BEGIN
(* ===== verification/AgentDetail.v ===== *)
(** * Agent details

    [uniterm-core/src/agent_detail.rs]: what an agent last told, scoped to one
    invocation and one native session.  The record is a projection of the
    observed events; the theorem states it as a function of those since the
    session was last replaced. *)

From S2P Require Import Prelude Agent.

Definition DETAIL_TEXT_LIMIT : nat := 512.
Definition DETAIL_ID_LIMIT : nat := 1024.

Inductive LoopState : Set := Scheduled | Stopped.

#[global] Instance LoopState_eq_dec : EqDecision LoopState.
Proof. solve_decision. Defined.

Definition label (s : LoopState) : str :=
  match s with Scheduled => lit "scheduled" | Stopped => lit "stopped" end.

Inductive AgentDetail : Set :=
| Notification (kind message : str)
| PermissionAsked (tool preview : str)
| Loop (state : LoopState) (delay_seconds : option N).

Record AgentNotification : Set := { n_kind : str; n_message : str; n_at_ms : N }.
Record AgentPermission : Set := { p_tool : str; p_preview : str; p_at_ms : N }.
Record AgentLoop : Set := { l_state : LoopState; l_delay_seconds : option N; l_at_ms : N }.

Record AgentDetails : Set := {
  invocation : option Z;
  session_id : option str;
  transcript_path : option str;
  last_notification : option AgentNotification;
  pending_permission : option AgentPermission;
  loop_state : option AgentLoop }.

Definition new (invocation : option Z) : AgentDetails := {|
  invocation := invocation; session_id := None; transcript_path := None;
  last_notification := None; pending_permission := None; loop_state := None |}.

Definition bounded_text (value : str) (limit : nat) : str :=
  take limit (filter (fun c => is_control c = false)
    (map (fun c => if (c =? 10) || (c =? 9) then 32 else c) value)).

Definition replaces (old new : option str) : bool :=
  match old, new with Some a, Some b => negb (str_eqb a b) | _, _ => false end.

Definition observe_session (d : AgentDetails) (session transcript : option str) : AgentDetails * bool :=
  let session := (fun v => bounded_text v DETAIL_ID_LIMIT) <$> session in
  let transcript := (fun v => bounded_text v DETAIL_ID_LIMIT) <$> transcript in
  if replaces (session_id d) session then
    ({| invocation := invocation d; session_id := session; transcript_path := transcript;
        last_notification := None; pending_permission := None; loop_state := None |}, true)
  else
    ({| invocation := invocation d;
        session_id := match session with Some _ => session | None => session_id d end;
        transcript_path := match transcript with Some _ => transcript | None => transcript_path d end;
        last_notification := last_notification d; pending_permission := pending_permission d;
        loop_state := loop_state d |}, false).

Definition apply (d : AgentDetails) (detail : AgentDetail) (at_ms : N) : AgentDetails :=
  match detail with
  | Notification kind message =>
      {| invocation := invocation d; session_id := session_id d; transcript_path := transcript_path d;
         last_notification := Some {| n_kind := bounded_text kind DETAIL_TEXT_LIMIT;
           n_message := bounded_text message DETAIL_TEXT_LIMIT; n_at_ms := at_ms |};
         pending_permission := pending_permission d; loop_state := loop_state d |}
  | PermissionAsked tool preview =>
      {| invocation := invocation d; session_id := session_id d; transcript_path := transcript_path d;
         last_notification := last_notification d;
         pending_permission := Some {| p_tool := bounded_text tool DETAIL_TEXT_LIMIT;
           p_preview := bounded_text preview DETAIL_TEXT_LIMIT; p_at_ms := at_ms |};
         loop_state := loop_state d |}
  | Loop state delay =>
      {| invocation := invocation d; session_id := session_id d; transcript_path := transcript_path d;
         last_notification := last_notification d; pending_permission := pending_permission d;
         loop_state := Some {| l_state := state; l_delay_seconds := delay; l_at_ms := at_ms |} |}
  end.

Definition observe_status (d : AgentDetails) (status : AgentStatus) : AgentDetails :=
  if decide (status <> Permission) then
    {| invocation := invocation d; session_id := session_id d; transcript_path := transcript_path d;
       last_notification := last_notification d; pending_permission := None;
       loop_state := loop_state d |}
  else d.

(** ** The record as a function of what was observed *)

Inductive observed : Set :=
| OSession (session transcript : option str)
| ODetail (detail : AgentDetail) (at_ms : N)
| OStatus (status : AgentStatus).

Definition observe (d : AgentDetails) (o : observed) : AgentDetails :=
  match o with
  | OSession s t => (observe_session d s t).1
  | ODetail x t => apply d x t
  | OStatus s => observe_status d s
  end.

Definition replay (inv : option Z) (os : list observed) : AgentDetails := foldl observe (new inv) os.

(** The session last named, and the events since another was named before it. *)
Definition named (o : observed) : option str :=
  match o with OSession (Some s) _ => Some (bounded_text s DETAIL_ID_LIMIT) | _ => None end.

Definition last_some {A B} (f : A -> option B) (l : list A) : option B :=
  foldl (fun acc x => match f x with Some b => Some b | None => acc end) None l.

(** The suffix of the observations that belongs to the session in force: from
    the observation that replaced the previous one, or everything. *)
Definition in_session (os : list observed) : list observed :=
  (foldl (fun st o =>
     let '(cur, since) := st in
     match named o with
     | Some s => if replaces cur (Some s) then (Some s, [o]) else (Some s, since ++ [o])
     | None => (cur, since ++ [o])
     end) (None, []) os).2.

Definition noted (o : observed) : option AgentNotification :=
  match o with
  | ODetail (Notification k m) t => Some {| n_kind := bounded_text k DETAIL_TEXT_LIMIT;
      n_message := bounded_text m DETAIL_TEXT_LIMIT; n_at_ms := t |}
  | _ => None
  end.

(** The permission payload: the last one asked for with no other status since. *)
Definition asked (o : observed) : option (option AgentPermission) :=
  match o with
  | ODetail (PermissionAsked k m) t => Some (Some {| p_tool := bounded_text k DETAIL_TEXT_LIMIT;
      p_preview := bounded_text m DETAIL_TEXT_LIMIT; p_at_ms := t |})
  | OStatus s => if decide (s <> Permission) then Some None else None
  | _ => None
  end.

Definition looped (o : observed) : option AgentLoop :=
  match o with
  | ODetail (Loop s d) t => Some {| l_state := s; l_delay_seconds := d; l_at_ms := t |}
  | _ => None
  end.

Definition transcribed (o : observed) : option str :=
  match o with OSession _ (Some t) => Some (bounded_text t DETAIL_ID_LIMIT) | _ => None end.

Lemma last_some_snoc {A B} (f : A -> option B) l x :
  last_some f (l ++ [x]) = match f x with Some b => Some b | None => last_some f l end.
Proof. unfold last_some. by rewrite foldl_app. Qed.

Lemma in_session_snoc os o :
  let cur := last_some named os in
  in_session (os ++ [o]) =
  match named o with
  | Some s => if replaces cur (Some s) then [o] else in_session os ++ [o]
  | None => in_session os ++ [o]
  end.
Proof.
  cbn zeta. unfold in_session. rewrite foldl_app. cbn [foldl].
  assert ((foldl (fun st o => let '(cur, since) := st in
     match named o with
     | Some s => if replaces cur (Some s) then (Some s, [o]) else (Some s, since ++ [o])
     | None => (cur, since ++ [o])
     end) (None, []) os).1 = last_some named os) as E.
  { induction os as [|x os IH] using rev_ind; [done|]. rewrite foldl_app, last_some_snoc. cbn [foldl].
    destruct (foldl _ (None, []) os) as [cur since]. cbn in IH. subst cur.
    destruct (named x); [|done]. by destruct (replaces _ _). }
  destruct (foldl _ (None, []) os) as [cur since]. cbn in E. subst cur. cbn [snd].
  destruct (named o); [|done]. by destruct (replaces _ _).
Qed.

Lemma bounded_clean v n :
  (length (bounded_text v n) <= n)%nat /\ Forall (fun c => is_control c = false) (bounded_text v n).
Proof.
  unfold bounded_text. split; [rewrite length_take; lia|].
  apply Forall_take, Forall_forall. intros c Hc. by apply list_elem_of_filter in Hc as [? _].
Qed.

(** Details follow one session. After any observations the record names
    the session last reported, and holds the last notification, loop transition,
    transcript and still-pending permission among the observations since that
    session replaced another; texts are bounded and free of control
    characters. *)
Theorem details_project_session inv os :
  let d := replay inv os in
  let since := in_session os in
  invocation d = inv
  /\ session_id d = last_some named os
  /\ transcript_path d = last_some transcribed since
  /\ last_notification d = last_some noted since
  /\ pending_permission d = default None (last_some asked since)
  /\ loop_state d = last_some looped since
  /\ (forall n, last_notification d = Some n ->
        (length (n_kind n) <= DETAIL_TEXT_LIMIT /\ length (n_message n) <= DETAIL_TEXT_LIMIT)%nat
        /\ Forall (fun c => is_control c = false) (n_kind n ++ n_message n)).
Proof.
  cbn zeta.
  assert (invocation (replay inv os) = inv
  /\ session_id (replay inv os) = last_some named os
  /\ transcript_path (replay inv os) = last_some transcribed (in_session os)
  /\ last_notification (replay inv os) = last_some noted (in_session os)
  /\ pending_permission (replay inv os) = default None (last_some asked (in_session os))
  /\ loop_state (replay inv os) = last_some looped (in_session os)) as H.
  { induction os as [|o os IH] using rev_ind; [done|].
    unfold replay in *. rewrite foldl_app. cbn [foldl]. rewrite in_session_snoc, last_some_snoc.
    set (d := foldl observe (new inv) os) in *. destruct IH as (E1 & E2 & E3 & E4 & E5 & E6).
    destruct o as [s t|x t|s]; cbn [observe named].
    - unfold observe_session. rewrite E2. destruct s as [s|]; cbn [fmap option_fmap option_map].
      + destruct (replaces _ _); cbn [fst]; rewrite ?last_some_snoc; destruct t as [t|]; cbn; by rewrite ?E1, ?E3, ?E4, ?E5, ?E6.
      + assert (replaces (last_some named os) None = false) as -> by by destruct (last_some named os).
        rewrite !last_some_snoc. destruct t as [t|]; cbn; by rewrite ?E1, ?E3, ?E4, ?E5, ?E6.
    - rewrite !last_some_snoc. destruct x; cbn; by rewrite ?E1, ?E2, ?E3, ?E4, ?E5, ?E6.
    - rewrite !last_some_snoc. unfold observe_status. cbn. destruct (decide (s <> Permission)); cbn; by rewrite ?E1, ?E2, ?E3, ?E4, ?E5, ?E6. }
  destruct H as (E1 & E2 & E3 & E4 & E5 & E6). split_and!; try done.
  intros n Hn. rewrite E4 in Hn. clear -Hn. induction (in_session os) as [|o l IH] using rev_ind; [done|].
  rewrite last_some_snoc in Hn. destruct o as [? ?|[k m| |] t|?]; cbn in Hn; try by apply IH.
  injection Hn as <-. cbn. destruct (bounded_clean k DETAIL_TEXT_LIMIT), (bounded_clean m DETAIL_TEXT_LIMIT).
  split; [done|]. by apply Forall_app.
Qed.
END
Description of the task →
Show every line in the records above that contains the word "then".

Exercise output →
    (map (fun c => if (c =? 10) || (c =? 9) then 32 else c) value)).
  if replaces (session_id d) session then
  if decide (status <> Permission) then
     | Some s => if replaces cur (Some s) then (Some s, [o]) else (Some s, since ++ [o])
  | OStatus s => if decide (s <> Permission) then Some None else None
  | Some s => if replaces cur (Some s) then [o] else in_session os ++ [o]
     | Some s => if replaces cur (Some s) then (Some s, [o]) else (Some s, since ++ [o])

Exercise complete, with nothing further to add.